*** MATERIAL PROVIDED ***

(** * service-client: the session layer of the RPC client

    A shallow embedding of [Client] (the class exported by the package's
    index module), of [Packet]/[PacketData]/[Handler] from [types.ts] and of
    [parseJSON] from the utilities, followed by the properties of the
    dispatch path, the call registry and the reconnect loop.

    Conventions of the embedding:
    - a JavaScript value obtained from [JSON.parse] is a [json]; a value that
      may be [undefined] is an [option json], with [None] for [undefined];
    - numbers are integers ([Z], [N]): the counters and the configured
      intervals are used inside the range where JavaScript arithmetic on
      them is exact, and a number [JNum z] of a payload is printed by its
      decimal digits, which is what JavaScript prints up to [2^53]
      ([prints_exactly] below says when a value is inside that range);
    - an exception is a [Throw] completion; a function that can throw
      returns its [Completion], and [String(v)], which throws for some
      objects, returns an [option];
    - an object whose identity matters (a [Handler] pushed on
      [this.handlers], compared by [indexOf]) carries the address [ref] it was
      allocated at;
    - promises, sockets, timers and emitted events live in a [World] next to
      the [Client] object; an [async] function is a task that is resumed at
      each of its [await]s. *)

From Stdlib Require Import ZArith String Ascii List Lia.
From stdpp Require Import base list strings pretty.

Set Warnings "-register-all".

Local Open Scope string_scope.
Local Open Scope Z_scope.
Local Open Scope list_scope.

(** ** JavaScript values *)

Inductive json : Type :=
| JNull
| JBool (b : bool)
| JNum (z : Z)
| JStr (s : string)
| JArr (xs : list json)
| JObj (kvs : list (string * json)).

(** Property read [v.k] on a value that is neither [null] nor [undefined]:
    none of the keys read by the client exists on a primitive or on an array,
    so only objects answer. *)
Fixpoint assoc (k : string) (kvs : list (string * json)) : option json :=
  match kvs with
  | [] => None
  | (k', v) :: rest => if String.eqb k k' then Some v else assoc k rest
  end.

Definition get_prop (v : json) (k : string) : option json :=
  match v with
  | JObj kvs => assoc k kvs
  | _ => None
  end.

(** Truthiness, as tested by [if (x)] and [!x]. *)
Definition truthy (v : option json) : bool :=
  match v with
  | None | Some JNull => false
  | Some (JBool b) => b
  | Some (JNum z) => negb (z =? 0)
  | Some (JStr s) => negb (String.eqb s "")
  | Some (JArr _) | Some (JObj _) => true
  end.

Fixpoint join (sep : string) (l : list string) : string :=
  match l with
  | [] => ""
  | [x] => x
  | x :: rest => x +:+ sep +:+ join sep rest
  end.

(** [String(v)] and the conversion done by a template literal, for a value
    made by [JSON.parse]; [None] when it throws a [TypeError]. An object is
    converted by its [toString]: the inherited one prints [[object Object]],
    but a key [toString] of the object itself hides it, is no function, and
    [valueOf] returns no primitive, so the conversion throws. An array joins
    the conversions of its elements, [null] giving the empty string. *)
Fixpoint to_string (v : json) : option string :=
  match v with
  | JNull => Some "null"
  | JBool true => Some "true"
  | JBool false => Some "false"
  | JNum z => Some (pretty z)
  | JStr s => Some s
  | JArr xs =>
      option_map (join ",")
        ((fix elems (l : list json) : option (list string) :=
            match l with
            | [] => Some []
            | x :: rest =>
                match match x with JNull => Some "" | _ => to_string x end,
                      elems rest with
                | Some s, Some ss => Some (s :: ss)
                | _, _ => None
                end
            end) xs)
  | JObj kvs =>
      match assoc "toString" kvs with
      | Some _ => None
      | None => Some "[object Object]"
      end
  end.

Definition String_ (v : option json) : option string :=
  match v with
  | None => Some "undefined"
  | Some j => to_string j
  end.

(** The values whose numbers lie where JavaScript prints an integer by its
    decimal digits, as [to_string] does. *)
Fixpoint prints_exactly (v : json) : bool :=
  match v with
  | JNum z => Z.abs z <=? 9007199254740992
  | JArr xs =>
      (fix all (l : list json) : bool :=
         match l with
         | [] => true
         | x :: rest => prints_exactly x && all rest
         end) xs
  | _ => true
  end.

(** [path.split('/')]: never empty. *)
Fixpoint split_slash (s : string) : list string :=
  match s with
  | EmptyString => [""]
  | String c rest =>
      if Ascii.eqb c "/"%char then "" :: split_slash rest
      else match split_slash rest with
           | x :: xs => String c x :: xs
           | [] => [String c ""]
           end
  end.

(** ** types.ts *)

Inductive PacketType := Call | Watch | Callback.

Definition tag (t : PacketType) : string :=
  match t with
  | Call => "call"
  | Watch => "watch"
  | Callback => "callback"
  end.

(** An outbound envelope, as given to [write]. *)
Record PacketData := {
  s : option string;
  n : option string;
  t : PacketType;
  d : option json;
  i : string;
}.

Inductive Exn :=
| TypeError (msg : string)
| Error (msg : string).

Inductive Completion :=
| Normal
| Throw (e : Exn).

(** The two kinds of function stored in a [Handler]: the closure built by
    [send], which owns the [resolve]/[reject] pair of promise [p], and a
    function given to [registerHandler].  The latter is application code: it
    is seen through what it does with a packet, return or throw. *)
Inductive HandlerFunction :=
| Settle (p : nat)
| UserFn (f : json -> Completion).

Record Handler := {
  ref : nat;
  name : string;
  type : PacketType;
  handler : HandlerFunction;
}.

***
*** MATERIAL PROVIDED ***

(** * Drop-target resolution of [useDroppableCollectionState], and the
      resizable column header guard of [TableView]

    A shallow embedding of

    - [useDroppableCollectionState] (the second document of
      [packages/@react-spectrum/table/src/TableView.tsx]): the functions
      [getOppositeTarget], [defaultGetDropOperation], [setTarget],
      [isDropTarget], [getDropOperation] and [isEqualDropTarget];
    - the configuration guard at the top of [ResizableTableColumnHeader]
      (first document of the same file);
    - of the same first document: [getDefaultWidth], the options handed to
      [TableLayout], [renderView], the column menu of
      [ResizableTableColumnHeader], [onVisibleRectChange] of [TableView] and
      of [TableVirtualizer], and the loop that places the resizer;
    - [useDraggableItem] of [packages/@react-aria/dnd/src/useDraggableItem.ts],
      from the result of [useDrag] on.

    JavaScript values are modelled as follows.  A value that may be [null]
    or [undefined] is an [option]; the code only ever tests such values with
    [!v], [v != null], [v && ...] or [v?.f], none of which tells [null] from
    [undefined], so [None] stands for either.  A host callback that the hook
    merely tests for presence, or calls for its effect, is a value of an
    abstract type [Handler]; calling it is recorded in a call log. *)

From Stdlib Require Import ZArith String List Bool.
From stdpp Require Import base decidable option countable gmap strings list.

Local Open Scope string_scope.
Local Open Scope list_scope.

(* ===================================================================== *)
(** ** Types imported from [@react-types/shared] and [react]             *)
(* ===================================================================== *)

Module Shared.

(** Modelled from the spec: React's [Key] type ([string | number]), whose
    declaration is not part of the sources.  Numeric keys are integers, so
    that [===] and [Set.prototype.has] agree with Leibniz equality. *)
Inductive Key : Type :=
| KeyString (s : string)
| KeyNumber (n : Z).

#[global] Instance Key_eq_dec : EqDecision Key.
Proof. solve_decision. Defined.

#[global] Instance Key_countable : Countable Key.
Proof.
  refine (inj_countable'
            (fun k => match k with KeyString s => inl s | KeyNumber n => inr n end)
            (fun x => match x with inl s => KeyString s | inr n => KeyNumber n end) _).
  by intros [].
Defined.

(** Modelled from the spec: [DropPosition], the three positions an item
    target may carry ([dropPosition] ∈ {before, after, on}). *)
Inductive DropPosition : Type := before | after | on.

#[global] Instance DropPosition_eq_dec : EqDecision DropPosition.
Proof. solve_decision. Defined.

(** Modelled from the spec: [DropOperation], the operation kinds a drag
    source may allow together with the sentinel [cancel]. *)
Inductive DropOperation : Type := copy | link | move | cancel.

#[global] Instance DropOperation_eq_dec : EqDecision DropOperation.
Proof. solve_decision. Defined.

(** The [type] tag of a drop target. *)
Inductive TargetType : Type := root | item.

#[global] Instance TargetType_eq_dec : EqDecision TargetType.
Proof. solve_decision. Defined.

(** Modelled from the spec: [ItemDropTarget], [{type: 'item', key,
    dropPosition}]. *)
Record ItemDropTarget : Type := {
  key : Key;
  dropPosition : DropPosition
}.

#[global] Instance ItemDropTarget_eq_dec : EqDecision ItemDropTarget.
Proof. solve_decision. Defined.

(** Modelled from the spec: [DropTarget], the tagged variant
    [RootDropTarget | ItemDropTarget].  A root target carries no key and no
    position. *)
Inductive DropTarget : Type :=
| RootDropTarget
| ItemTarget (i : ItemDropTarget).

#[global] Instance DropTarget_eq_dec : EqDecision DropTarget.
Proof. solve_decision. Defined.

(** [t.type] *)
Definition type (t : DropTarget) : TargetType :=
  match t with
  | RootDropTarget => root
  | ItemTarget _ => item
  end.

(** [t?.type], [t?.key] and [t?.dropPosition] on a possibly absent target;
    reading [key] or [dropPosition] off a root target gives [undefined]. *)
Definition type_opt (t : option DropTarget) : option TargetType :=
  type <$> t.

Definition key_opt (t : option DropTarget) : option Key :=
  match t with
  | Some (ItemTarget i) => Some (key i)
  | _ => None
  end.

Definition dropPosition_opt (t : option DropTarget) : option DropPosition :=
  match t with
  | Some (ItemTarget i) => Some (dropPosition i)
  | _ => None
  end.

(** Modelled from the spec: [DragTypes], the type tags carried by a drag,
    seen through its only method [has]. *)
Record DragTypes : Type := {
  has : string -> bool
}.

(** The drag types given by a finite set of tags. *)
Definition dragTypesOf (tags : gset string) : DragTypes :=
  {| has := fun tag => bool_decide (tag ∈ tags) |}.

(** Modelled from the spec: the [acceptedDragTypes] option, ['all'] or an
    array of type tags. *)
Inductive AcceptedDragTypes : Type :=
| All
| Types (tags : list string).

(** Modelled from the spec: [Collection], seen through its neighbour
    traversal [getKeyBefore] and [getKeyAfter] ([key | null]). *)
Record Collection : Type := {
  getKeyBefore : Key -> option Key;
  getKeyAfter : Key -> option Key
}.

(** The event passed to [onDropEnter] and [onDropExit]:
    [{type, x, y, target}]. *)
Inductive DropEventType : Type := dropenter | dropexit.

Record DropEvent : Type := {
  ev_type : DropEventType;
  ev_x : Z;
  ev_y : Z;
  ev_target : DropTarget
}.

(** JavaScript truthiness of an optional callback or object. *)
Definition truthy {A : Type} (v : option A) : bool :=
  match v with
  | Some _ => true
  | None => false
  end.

***

— PROBLEM REQUIREMENTS —
Determine the count of lines in the data that contain the string "JavaScript", and reply with that count alone.

— ANSWER SECTION —
7